В целом, наверное, в этом не было ничего удивительного: глупо выбирать карие глаза разбитого человека, кода можно выбрать небесно-голубые, такие голубые, что уже почти розовые. Зачем ей такой же ломанный-переломанный он, если можно не выбирать вообще. Или выбрать не его. Кто бы не предпочел выбрать отсутствие выбора или выбор себя? А выбрать небо — это выбрать себя? Выбор ли или отсутствие? Знание о выборе или незнание о невыборе, случайность?
Она отвлекла его от неба. Облака, монотонные, приторно-сахарные и высокомерные, его правда уже начали слегка отчасти раздражать.

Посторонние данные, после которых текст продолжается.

Lemma unschedule_script_success host nm ip u w w' resp :
  unschedule_script host nm ip u w = (w', inr resp) ->
  posix host = true
  /\ crontab w' = Some (Py.join LF (kept_lines nm (crontab w))).
Proof.
  intros Hrun.
  pose proof (unschedule_script_effect host nm ip u w) as E.
  rewrite Hrun in E. destruct E as [_ E]. split; [|exact E].
  revert Hrun. unfold unschedule_script. run_monad.
  destruct (posix host); [done|]. simpl. discriminate.
Qed.



Lemma marked_lines_removed nm table :
  marked_lines nm (Some (Py.join LF (kept_lines nm table))) = [].
Proof.
  unfold marked_lines. simpl.
  destruct (splitlines_join (kept_lines nm table) (kept_lines_free _ _)) as [E|E].
  - rewrite E. apply marked_kept_nil.
  - pose proof (marked_kept_nil nm table) as H. rewrite E, List.filter_app in H.
    by apply app_eq_nil in H as [H _].
Qed.

Lemma unschedule_script_no_entry host nm ip u w table :
  posix host = true ->
  crontab w = Some table ->
  marked_lines nm (Some table) = [] ->
  unschedule_script host nm ip u w
  = (w, inl (HTTPException 404 ("No scheduled script with name '" +:+ nm +:+ "' found"))).
Proof.
  intros Hposix Htable Hnone.
  unfold unschedule_script. rewrite Hposix. run_monad. simpl. rewrite Htable.
  rewrite drop_marked_spec. simpl.
  unfold marked_lines in Hnone. simpl in Hnone.
  apply existsb_filter_nil in Hnone. by rewrite Hnone.
Qed.

(** X11: after a successful [unschedule_script] the same request made again
    ends in 404 and changes nothing. *)
Theorem remove_twice_not_found host nm ip u ip' u' w w1 resp :
  unschedule_script host nm ip u w = (w1, inr resp) ->
  unschedule_script host nm ip' u' w1
  = (w1, inl (HTTPException 404 ("No scheduled script with name '" +:+ nm +:+ "' found"))).
Proof.
  intros Hrm. apply unschedule_script_success in Hrm as (Hposix & E).
  eapply unschedule_script_no_entry; [done | exact E | apply marked_lines_removed].
Qed.

Lemma remove_twice_not_found_witness :
  unschedule_script (demo_host true 0) "nightly" "10.0.0.5" alice
    (run_ops (demo_host true 0) [nightly; Remove "nightly" "10.0.0.5" alice] demo_world)
  = (run_ops (demo_host true 0) [nightly; Remove "nightly" "10.0.0.5" alice] demo_world,
     inl (HTTPException 404 "No scheduled script with name 'nightly' found")).
Proof.
  eapply (remove_twice_not_found (demo_host true 0) "nightly" "10.0.0.5" alice "10.0.0.5" alice
            (run_op (demo_host true 0) nightly demo_world)).
  vm_compute. reflexivity.
Defined.
Lemma Tracker_parseStaticFields_run doc errors :
  let section := find2 doc "static" "tracker" in
  Tracker.parseStaticFields doc Tracker.empty errors
  = ({| Tracker.firmwareVersion := string_at section "firmwareVersion";
        Tracker.make := string_at section "make";
        Tracker.model := string_at section "model";
        Tracker.serialNumber := string_at section "serialNumber";
        Tracker.notes := None; Tracker.recording := None;
        Tracker.slate := None; Tracker.status := None |},
     errors
     ++ type_error is_string section "firmwareVersion" "string"
     ++ type_error is_string section "make" "string"
     ++ type_error is_string section "model" "string"
     ++ type_error is_string section "serialNumber" "string").
Proof.
  cbv zeta. unfold Tracker.parseStaticFields.
  destruct (find2 doc "static" "tracker") as [j|] eqn:Hs.
  - rewrite (guard2_true _ _ _ Hs), (at_key_find2 _ _ _ Hs). cbv zeta.
    cbn [Tracker.empty Tracker.firmwareVersion Tracker.make Tracker.model
         Tracker.serialNumber Tracker.notes Tracker.recording Tracker.slate
         Tracker.status].
    unfold bind. rewrite !assignField_string_run. unfold ret.
    now rewrite <- !app_assoc.
  - rewrite (guard2_false _ _ _ Hs). unfold ret. cbn. now rewrite app_nil_r.
Qed.

Lemma Tracker_parseStandardFields_run doc tkr errors :
  Tracker.notes tkr = None -> Tracker.recording tkr = None ->
  Tracker.slate tkr = None -> Tracker.status tkr = None ->
  let section := find doc "tracker" in
  Tracker.parseStandardFields doc tkr errors
  = ({| Tracker.firmwareVersion := Tracker.firmwareVersion tkr;
        Tracker.make := Tracker.make tkr;
        Tracker.model := Tracker.model tkr;
        Tracker.serialNumber := Tracker.serialNumber tkr;
        Tracker.notes := string_at section "notes";
        Tracker.recording := bool_at section "recording";
        Tracker.slate := string_at section "slate";
        Tracker.status := string_at section "status" |},
     errors
     ++ type_error is_string section "notes" "string"
     ++ type_error is_boolean section "recording" "boolean"
     ++ type_error is_string section "slate" "string"
     ++ type_error is_string section "status" "string").
Proof.
  intros Hn Hr Hsl Hst. cbv zeta. unfold Tracker.parseStandardFields.
  destruct (find doc "tracker") as [j|] eqn:Hs.
  - rewrite (contains_find _ _ Hs), (at_key_find _ _ Hs). cbv zeta.
    rewrite Hn, Hr, Hsl, Hst.
    unfold bind.
    rewrite !assignField_string_run, assignField_boolean_run, !assignField_string_run.
    unfold ret. now rewrite <- !app_assoc.
  - rewrite (contains_find_None _ _ Hs). unfold ret. destruct tkr; cbn in *.
    subst. now rewrite app_nil_r.
Qed.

— Зачем Вы тут? Это не Ваша обязанность. Идите спать, я ведь Вам никак не мешаю. Не мешаю ведь? — сначала холодный, окаменевший тон привычно обрел мягкую округлость — из-за тона ли или из-за ее привычки так смягчать согласные? Он не знал. Может, ему только казалось. Может, она и с ним и не так говорила. Или не с ним, но так. Или не с ним и не так. Может, все было совсем не так — или не было, может, совсем.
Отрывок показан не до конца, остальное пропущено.